Lemma open_any f : filter_new f -> exists r a,
  archive_read_open1 junk f = Some (r, a) /\ archive_ok a /\ rest_of a <= left f /\
  (r = ARCHIVE_OK /\ is_Some (read_header (r_cpio a)) /\ c_bytes_unconsumed (r_cpio a) = 0 /\
     r_state a = ARCHIVE_STATE_HEADER \/ r = ARCHIVE_FATAL /\ r_state a = ARCHIVE_STATE_FATAL).
Proof.
  intros Hf. unfold archive_read_open1, archive_read_format_cpio_bid.
  destruct (archive_ahead_new (Reader ARCHIVE_STATE_NEW false f cpio_new) 6 Hf) as (o & x & a1 & -> & Ha1 & Hl1 & [Hk1 Hk2] & Ho);
    [done|by left|]. change (rest_of (Reader ARCHIVE_STATE_NEW false f cpio_new)) with (left f) in Hl1.
  cbn in Hk2. cbn [mbind option_bind]. destruct o as [p|]; last first.
  { cbn [mbind option_bind]. change (-1 <? 1) with true. cbn iota. do 2 eexists. split; [done|].
    split; [by apply fatal_ok|]. split; [done|by right]. }
  destruct Ho as (Hp & _ & _ & _ & Hb).
  destruct (two_in be2 p 0) as (be & -> & _); [tauto|done|lia|lia|].
  destruct (two_in le2 p 0) as (le & -> & _); [tauto|done|lia|lia|]. cbn [mbind option_bind].
  assert (forall k bid, (1 <= bid)%Z -> exists r a,
    ('(bid, a) ← Some (bid, set_cpio a1 (set_reader (r_cpio a1) k));
     if bid <? 1 then Some (ARCHIVE_FATAL, set_rstate a ARCHIVE_STATE_FATAL)
     else Some (ARCHIVE_OK, set_rstate a ARCHIVE_STATE_HEADER)) = Some (r, a) /\ archive_ok a /\
    rest_of a <= left f /\ (r = ARCHIVE_OK /\ is_Some (read_header (r_cpio a)) /\
      c_bytes_unconsumed (r_cpio a) = 0 /\ r_state a = ARCHIVE_STATE_HEADER \/
      r = ARCHIVE_FATAL /\ r_state a = ARCHIVE_STATE_FATAL)) as Hchoose.
  { intros k bid Hbid. cbn [mbind option_bind]. destruct (Z.ltb_spec bid 1); [lia|]. do 2 eexists. split; [done|].
    split; [split; [done|left; by eexists]|]. split; [done|]. left. split_and!; [done|by eexists|cbn; by rewrite Hk2|done]. }
  repeat (case_match; [by apply Hchoose|]).
  cbn [mbind option_bind]. change (ARCHIVE_WARN <? 1) with true. cbn iota. do 2 eexists. split; [done|].
  split; [by apply fatal_ok|]. split; [done|by right].
Qed.

(** ** The client that reads everything *)

Lemma read_body_any fuel a pos : archive_ok a -> r_state a = ARCHIVE_STATE_DATA ->
  is_Some (read_header (r_cpio a)) -> 0 <= c_bytes_unconsumed (r_cpio a) <= rest_of a ->
  rest_of a - c_bytes_unconsumed (r_cpio a) < Z.of_nat fuel ->
  exists ok b a', read_body junk fuel a pos = Some (ok, b, a') /\
  (ok = true -> archive_ok a' /\ r_state a' = ARCHIVE_STATE_DATA /\ c_bytes_unconsumed (r_cpio a') = 0 /\
     rest_of a' + blen b <= rest_of a - c_bytes_unconsumed (r_cpio a)).
Proof.
  revert a pos. induction fuel as [|fuel IH]; intros a pos Hok Hst Hh Hu Hf; [lia|]. cbn [read_body].
  unfold archive_read_data_block, check_magic. rewrite Hst.
  change (negb (negb (Z.land ARCHIVE_STATE_DATA ARCHIVE_STATE_DATA =? 0))) with false. cbn iota.
  destruct Hok as [Ha _]. destruct (read_data_any a Ha) as (r & b & o & a1 & -> & Ha1 & [Hk1 Hk2] & Hl1 & Hr).
  cbn [mbind option_bind]. destruct Hr as [-> |(Hl & [(-> & -> & Hu1)|(-> & Hb & Hu1 & Hl2)])].
  - change (ARCHIVE_FATAL =? ARCHIVE_EOF) with false. change (ARCHIVE_FATAL =? ARCHIVE_OK) with false.
    cbn [andb negb]. by do 3 eexists.
  - rewrite Z.eqb_refl. do 3 eexists. split; [done|]. intros _. change (blen []) with 0. specialize (Hl Hu).
    split_and!; [split; [done|left; by rewrite Hk2]|congruence|done|lia].
  - change (ARCHIVE_OK =? ARCHIVE_EOF) with false. rewrite Z.eqb_refl. cbn [andb]. cbn iota.
    specialize (Hl Hu). destruct (o =? pos); cbn [negb]; [|by do 3 eexists].
    destruct (IH a1 (pos + blen b)) as (ok & bs & a2 & -> & Hpost);
      [split; [done|left; by rewrite Hk2]|congruence|by rewrite Hk2|lia|lia|].
    cbn [mbind option_bind]. do 3 eexists. split; [done|]. intros Hx. destruct (Hpost Hx) as (? & ? & ? & ?).
    split_and!; [done..|]. rewrite blen_app. lia.
Qed.

(** The stream an entry and its body account for. *)
Definition cost (l : list (archive_entry * bytes)) : Z :=
  bin_header_size * Z.of_nat (length l) + blen (concat (map snd l)).

Lemma cost_cons e b l : cost ((e, b) :: l) = bin_header_size + blen b + cost l.
Proof. unfold cost. cbn [map concat snd length]. rewrite blen_app, Nat2Z.inj_succ. lia. Qed.

Lemma rest_le_stream a : rest_of a <= blen (stream (r_filter a)).
Proof. unfold rest_of, left. destruct (fatal _); [apply blen_nonneg|done]. Qed.

Lemma read_entries_any fuel a e : archive_ok a -> c_bytes_unconsumed (r_cpio a) = 0 ->
  rest_of a < Z.of_nat fuel ->
  exists r l, read_entries junk fuel a e = Some (r, l) /\ r <> ARCHIVE_OK /\ cost l <= rest_of a.
Proof.
  revert a e. induction fuel as [|fuel IH]; intros a e Hok Hu Hf; [pose proof (rest_nonneg a); lia|].
  cbn [read_entries]. destruct (next_header_any a e Hok) as (r & a1 & e1 & -> & Hok1 & Hl1 & Hr).
  pose proof (rest_nonneg a). cbn [mbind option_bind]. destruct (Z.eqb_spec r ARCHIVE_OK) as [E|E]; cbn [negb]; [|by exists r, []].
  destruct Hr as [->|[[-> _]|[_ (Hst1 & Hh1 & Hl2 & Hu1)]]]; [done..|].
  specialize (Hu1 (or_intror Hu)). unfold bin_header_size in Hl2.
  pose proof (rest_le_stream a1). pose proof (rest_nonneg a1).
  destruct (read_body_any (length (stream (r_filter a1)) + 2) a1 0) as (ok & b & a2 & -> & Hb);
    [done|done|done|lia|unfold blen in *; lia|]. cbn [mbind option_bind].
  destruct ok; cbn [negb]; [|exists ARCHIVE_FAILED, []; by split_and!].
  destruct Hb as (Hok2 & Hst2 & Hu2 & Hl3); [done|]. pose proof (blen_nonneg b).
  destruct (IH a2 e1) as (r' & l & -> & Hr' & Hc); [done|done|lia|]. cbn [mbind option_bind].
  exists r', ((e1, b) :: l). split; [done|]. split; [done|]. rewrite cost_cons. unfold bin_header_size. lia.
Qed.

Lemma read_archive_any f : filter_new f -> exists r l,
  read_archive junk f = Some (r, l) /\ r <> ARCHIVE_OK /\ cost l <= left f.
Proof.
  intros Hf. unfold read_archive. destruct (open_any f Hf) as (r & a & -> & Hok & Hl & Hr).
  cbn [mbind option_bind]. destruct (Z.eqb_spec r ARCHIVE_OK) as [E|E]; last first.
  { exists r, []. split; [done|]. split; [done|apply left_nonneg]. }
  destruct Hr as [(_ & _ & Hu & _)|[-> _]]; [|done].
  destruct (read_entries_any (length (stream f) + 1) a archive_entry_new Hok Hu) as (r' & l & -> & Hr' & Hc).
  { unfold left, blen in Hl. destruct (fatal f); lia. }
  exists r', l. split; [done|]. split; [done|lia].
Qed.
End Safety.

(** C17. What any archive can make the reader do.  For every stream of bytes,
    however it was made and in whatever blocks the layer below delivers it,
    with or without errors on the way, and for every sequence of calls of
    next_header, data_block and data_skip in any order, in particular also
    after end of archive or an error: opening and each call return a result.
    No look-ahead, copy or move leaves a buffer, no field is taken from outside
    a header, and the search for a header ends.  One read can see memory that
    is not the reader's any more, and only this one: the comparison of a name
    with TRAILER!!!, for a symbolic link with a name of ten bytes and when the
    archive does not lie in memory as one block; for all other names, and for
    all archives in memory, the bytes compared are those of the name. *)
Theorem reader_safe {U} `{UpstreamLaws U} (junk : Z -> Z) (f : archive_read_filter U)
  (e : archive_entry) (calls : list reader_call) :
  valid f -> fatal f = false -> Forall is_byte (stream f) ->
  exists r a rs, archive_read_open1 junk f = Some (r, a) /\
  make_calls junk a e calls = Some rs /\ length rs = length calls /\
  Forall (fun res => forall x, res.2 = Some x -> lost x = true ->
    n_length x = 11 /\ archive_entry_filetype (n_entry x) = AE_IFLNK /\ ~ in_memory f) rs.
Proof.
  intros Hv Hf Hb. destruct (open_any junk false f) as (r & a & Ho & Ha & _); [by split|].
  destruct (make_calls_any junk false a e calls Ha) as (rs & Hrs & Hl & Hlost). exists r, a, rs.
  split_and!; [done..|]. apply Forall_forall. intros res Hin x Hx Hlx. rewrite Forall_forall in Hlost.
  destruct (Hlost res Hin x Hx Hlx) as (? & ? & _). split_and!; [done..|]. intros Hm.
  destruct (open_any junk true f) as (r' & a' & Ho' & Ha' & _); [by split|]. rewrite Ho in Ho'. injection Ho' as <- <-.
  destruct (make_calls_any junk true a e calls Ha') as (rs' & Hrs' & _ & Hlost'). rewrite Hrs in Hrs'.
  injection Hrs' as <-. rewrite Forall_forall in Hlost'. by destruct (Hlost' res Hin x Hx Hlx) as (_ & _ & ?).
Qed.

(** A link whose length is read as -1, in the format of large afio archives. *)
Definition hostile : bytes :=
  str "070727" ++ str "00000000" ++ str "0000000000000000" ++ str "m" ++ str "120777" ++
  str "000000000000000000000001" ++ str "00000000" ++ str "0000000000000000" ++ str "n" ++
  str "0002" ++ str "0000" ++ str "0000" ++ str "s" ++ str "ffffffffffffffff" ++ str ":" ++
  str "a" ++ [0] ++ zeros 100.

Lemma reader_safe_witness :
  let f := new_filter (archive_read_open_memory2 hostile 10) in
  exists r a rs, archive_read_open1 (fun _ => 0) f = Some (r, a) /\
  make_calls (fun _ => 0) a archive_entry_new
    [Data_block; Next_header; Data_skip; Next_header; Data_block] = Some rs /\ length rs = 5%nat /\
  Forall (fun res => forall x, res.2 = Some x -> lost x = true ->
    n_length x = 11 /\ archive_entry_filetype (n_entry x) = AE_IFLNK /\ ~ in_memory f) rs.
Proof.
  apply (reader_safe (fun _ => 0) (new_filter (archive_read_open_memory2 hostile 10)) archive_entry_new
    [Data_block; Next_header; Data_skip; Next_header; Data_block]).
  - apply new_filter_valid. split; vm_compute; by split.
  - done.
  - apply is_byte_check. vm_compute. reflexivity.
Defined.

(** C18. Reading an archive to its end always comes to an end.  A client that
    takes every header and every body gets to a result other than success,
    whatever the bytes: end of archive, a warning or an error.  The fuel of the
    client is the length of the stream, so it makes no more calls than there
    are bytes; and what it has got by then, the headers of the entries and all
    bodies together, is no longer than the archive. *)
Theorem reader_ends {U} `{UpstreamLaws U} (junk : Z -> Z) (f : archive_read_filter U) :
  valid f -> fatal f = false -> Forall is_byte (stream f) ->
  exists r l, read_archive junk f = Some (r, l) /\ r <> ARCHIVE_OK /\
  bin_header_size * Z.of_nat (length l) + blen (concat (map snd l)) <= blen (stream f).
Proof.
  intros Hv Hf Hb. destruct (read_archive_any junk false f) as (r & l & He & Hr & Hc); [by split|].
  exists r, l. split; [exact He|]. split; [done|]. by rewrite (left_stream f Hf) in Hc.
Qed.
--------
▶ _Problem to work on_
Out of the material above, gather each line where "archives" appears.

▶ _Exercise solution_
    all archives in memory, the bytes compared are those of the name. *)
(** A link whose length is read as -1, in the format of large afio archives. *)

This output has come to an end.